Scan the following material for the string "concat" and copy each line in which it appears.

## Recorded data
........
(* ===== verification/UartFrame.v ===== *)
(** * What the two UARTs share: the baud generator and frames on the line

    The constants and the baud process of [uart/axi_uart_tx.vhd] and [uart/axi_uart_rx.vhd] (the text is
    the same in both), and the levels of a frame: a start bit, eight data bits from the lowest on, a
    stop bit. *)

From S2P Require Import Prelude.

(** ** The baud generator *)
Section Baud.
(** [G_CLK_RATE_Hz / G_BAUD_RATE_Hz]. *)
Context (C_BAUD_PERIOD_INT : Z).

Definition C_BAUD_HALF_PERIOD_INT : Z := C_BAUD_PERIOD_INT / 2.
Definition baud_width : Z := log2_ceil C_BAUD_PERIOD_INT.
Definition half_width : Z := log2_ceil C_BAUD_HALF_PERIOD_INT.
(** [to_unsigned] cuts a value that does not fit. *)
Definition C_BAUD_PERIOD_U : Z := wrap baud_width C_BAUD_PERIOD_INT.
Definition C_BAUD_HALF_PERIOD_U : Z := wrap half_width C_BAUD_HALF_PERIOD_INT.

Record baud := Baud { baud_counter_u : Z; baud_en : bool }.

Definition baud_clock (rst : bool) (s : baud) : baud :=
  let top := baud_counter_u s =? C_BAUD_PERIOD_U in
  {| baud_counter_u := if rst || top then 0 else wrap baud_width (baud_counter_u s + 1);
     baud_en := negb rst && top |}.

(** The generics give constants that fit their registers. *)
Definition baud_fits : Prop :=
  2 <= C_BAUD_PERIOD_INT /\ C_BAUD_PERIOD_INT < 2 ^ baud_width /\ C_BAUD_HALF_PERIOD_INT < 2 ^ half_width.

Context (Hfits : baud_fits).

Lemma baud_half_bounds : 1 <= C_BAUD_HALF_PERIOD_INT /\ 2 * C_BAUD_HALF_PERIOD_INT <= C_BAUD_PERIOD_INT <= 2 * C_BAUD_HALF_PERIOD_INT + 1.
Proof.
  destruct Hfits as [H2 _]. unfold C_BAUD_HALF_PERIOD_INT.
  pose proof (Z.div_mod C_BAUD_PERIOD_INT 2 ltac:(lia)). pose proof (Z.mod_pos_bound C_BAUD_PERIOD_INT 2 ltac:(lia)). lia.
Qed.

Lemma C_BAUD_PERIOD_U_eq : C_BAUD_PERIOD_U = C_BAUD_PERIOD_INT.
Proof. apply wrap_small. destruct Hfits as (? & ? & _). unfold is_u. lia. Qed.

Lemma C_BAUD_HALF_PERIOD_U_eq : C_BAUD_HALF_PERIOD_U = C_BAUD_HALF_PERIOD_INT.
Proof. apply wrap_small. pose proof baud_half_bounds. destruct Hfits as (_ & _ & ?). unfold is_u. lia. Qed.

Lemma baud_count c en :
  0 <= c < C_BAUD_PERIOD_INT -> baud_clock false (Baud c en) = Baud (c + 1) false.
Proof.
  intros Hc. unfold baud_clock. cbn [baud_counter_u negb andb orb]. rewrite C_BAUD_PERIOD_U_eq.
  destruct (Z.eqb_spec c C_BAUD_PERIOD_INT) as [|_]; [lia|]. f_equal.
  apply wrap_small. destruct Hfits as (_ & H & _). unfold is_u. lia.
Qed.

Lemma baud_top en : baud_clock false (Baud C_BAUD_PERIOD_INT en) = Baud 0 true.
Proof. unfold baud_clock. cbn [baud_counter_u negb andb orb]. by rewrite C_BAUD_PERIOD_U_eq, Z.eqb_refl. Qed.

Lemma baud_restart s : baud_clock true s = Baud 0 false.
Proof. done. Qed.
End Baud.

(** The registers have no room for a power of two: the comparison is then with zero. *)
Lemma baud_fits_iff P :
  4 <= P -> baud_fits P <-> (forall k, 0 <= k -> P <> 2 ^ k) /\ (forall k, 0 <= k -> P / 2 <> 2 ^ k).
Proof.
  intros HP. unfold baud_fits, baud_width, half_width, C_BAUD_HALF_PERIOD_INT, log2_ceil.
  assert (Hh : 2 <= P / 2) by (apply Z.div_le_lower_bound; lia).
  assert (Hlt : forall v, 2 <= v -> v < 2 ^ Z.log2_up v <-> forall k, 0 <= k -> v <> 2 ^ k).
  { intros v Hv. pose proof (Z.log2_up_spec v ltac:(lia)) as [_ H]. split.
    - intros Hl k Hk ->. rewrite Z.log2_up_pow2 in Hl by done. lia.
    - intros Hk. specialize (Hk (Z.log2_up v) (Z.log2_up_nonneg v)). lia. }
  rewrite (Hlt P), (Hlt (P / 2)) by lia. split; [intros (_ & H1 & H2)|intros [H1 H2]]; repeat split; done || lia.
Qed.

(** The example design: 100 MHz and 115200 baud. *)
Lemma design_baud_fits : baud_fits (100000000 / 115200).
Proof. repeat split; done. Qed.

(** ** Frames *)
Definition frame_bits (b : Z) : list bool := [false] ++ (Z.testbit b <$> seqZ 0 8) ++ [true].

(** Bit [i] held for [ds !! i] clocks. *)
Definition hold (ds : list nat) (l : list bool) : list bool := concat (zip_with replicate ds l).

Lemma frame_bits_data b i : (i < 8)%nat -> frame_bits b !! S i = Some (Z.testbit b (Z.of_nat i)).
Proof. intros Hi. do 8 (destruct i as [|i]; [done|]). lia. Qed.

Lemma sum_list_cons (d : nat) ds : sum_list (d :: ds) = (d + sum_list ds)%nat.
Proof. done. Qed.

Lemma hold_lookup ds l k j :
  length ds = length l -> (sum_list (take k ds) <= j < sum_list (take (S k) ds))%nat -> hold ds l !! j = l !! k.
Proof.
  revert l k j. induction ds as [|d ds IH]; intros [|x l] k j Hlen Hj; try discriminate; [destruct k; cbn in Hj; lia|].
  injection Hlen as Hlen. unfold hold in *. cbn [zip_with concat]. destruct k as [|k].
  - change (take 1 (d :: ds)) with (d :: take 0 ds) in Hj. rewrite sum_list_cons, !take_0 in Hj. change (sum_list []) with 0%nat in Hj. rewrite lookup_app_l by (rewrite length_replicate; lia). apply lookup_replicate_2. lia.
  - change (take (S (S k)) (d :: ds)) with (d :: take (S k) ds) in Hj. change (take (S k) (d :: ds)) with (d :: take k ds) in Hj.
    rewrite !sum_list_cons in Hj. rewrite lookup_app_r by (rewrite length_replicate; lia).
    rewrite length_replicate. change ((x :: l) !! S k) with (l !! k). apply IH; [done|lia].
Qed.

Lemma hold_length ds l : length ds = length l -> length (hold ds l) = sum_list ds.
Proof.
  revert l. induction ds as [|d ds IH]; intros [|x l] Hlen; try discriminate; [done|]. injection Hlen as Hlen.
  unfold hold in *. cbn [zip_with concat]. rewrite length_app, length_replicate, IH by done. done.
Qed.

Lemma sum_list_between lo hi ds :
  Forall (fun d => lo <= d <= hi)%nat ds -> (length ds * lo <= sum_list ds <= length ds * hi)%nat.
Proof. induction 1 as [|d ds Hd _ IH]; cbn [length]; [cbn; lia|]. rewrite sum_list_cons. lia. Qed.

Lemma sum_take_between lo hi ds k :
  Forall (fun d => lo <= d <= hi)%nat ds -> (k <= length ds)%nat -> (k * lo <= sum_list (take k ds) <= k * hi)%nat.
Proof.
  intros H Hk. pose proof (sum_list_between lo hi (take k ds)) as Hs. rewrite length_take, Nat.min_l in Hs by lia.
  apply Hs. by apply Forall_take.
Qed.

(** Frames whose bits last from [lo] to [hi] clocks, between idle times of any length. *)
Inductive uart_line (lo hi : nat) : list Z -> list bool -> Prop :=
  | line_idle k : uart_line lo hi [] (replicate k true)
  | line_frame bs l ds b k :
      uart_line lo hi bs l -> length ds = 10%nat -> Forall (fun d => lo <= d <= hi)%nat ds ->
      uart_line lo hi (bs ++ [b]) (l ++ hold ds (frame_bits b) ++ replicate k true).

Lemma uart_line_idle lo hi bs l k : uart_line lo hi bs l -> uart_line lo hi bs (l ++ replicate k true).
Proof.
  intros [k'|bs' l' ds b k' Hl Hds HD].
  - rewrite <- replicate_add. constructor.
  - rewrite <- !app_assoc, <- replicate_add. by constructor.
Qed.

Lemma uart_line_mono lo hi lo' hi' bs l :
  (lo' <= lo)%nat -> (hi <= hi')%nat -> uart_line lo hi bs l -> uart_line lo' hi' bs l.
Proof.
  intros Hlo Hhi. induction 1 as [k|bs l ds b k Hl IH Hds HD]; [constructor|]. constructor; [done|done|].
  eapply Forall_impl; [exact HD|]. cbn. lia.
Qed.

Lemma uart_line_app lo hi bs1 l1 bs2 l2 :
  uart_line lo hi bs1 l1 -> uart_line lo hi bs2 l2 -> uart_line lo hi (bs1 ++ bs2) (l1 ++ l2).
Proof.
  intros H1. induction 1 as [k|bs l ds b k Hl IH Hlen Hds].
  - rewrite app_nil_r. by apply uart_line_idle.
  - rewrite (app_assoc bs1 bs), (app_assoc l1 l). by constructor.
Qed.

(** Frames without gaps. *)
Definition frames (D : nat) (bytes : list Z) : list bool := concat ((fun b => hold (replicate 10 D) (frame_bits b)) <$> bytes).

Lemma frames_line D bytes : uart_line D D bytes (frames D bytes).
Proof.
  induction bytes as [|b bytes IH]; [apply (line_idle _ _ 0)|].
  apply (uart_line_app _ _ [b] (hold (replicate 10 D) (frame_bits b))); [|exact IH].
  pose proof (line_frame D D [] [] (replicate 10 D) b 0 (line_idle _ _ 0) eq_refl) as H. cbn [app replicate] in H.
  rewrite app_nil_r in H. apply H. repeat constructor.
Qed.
........
## Output
Definition hold (ds : list nat) (l : list bool) : list bool := concat (zip_with replicate ds l).
  injection Hlen as Hlen. unfold hold in *. cbn [zip_with concat]. destruct k as [|k].
  unfold hold in *. cbn [zip_with concat]. rewrite length_app, length_replicate, IH by done. done.
Definition frames (D : nat) (bytes : list Z) : list bool := concat ((fun b => hold (replicate 10 D) (frame_bits b)) <$> bytes).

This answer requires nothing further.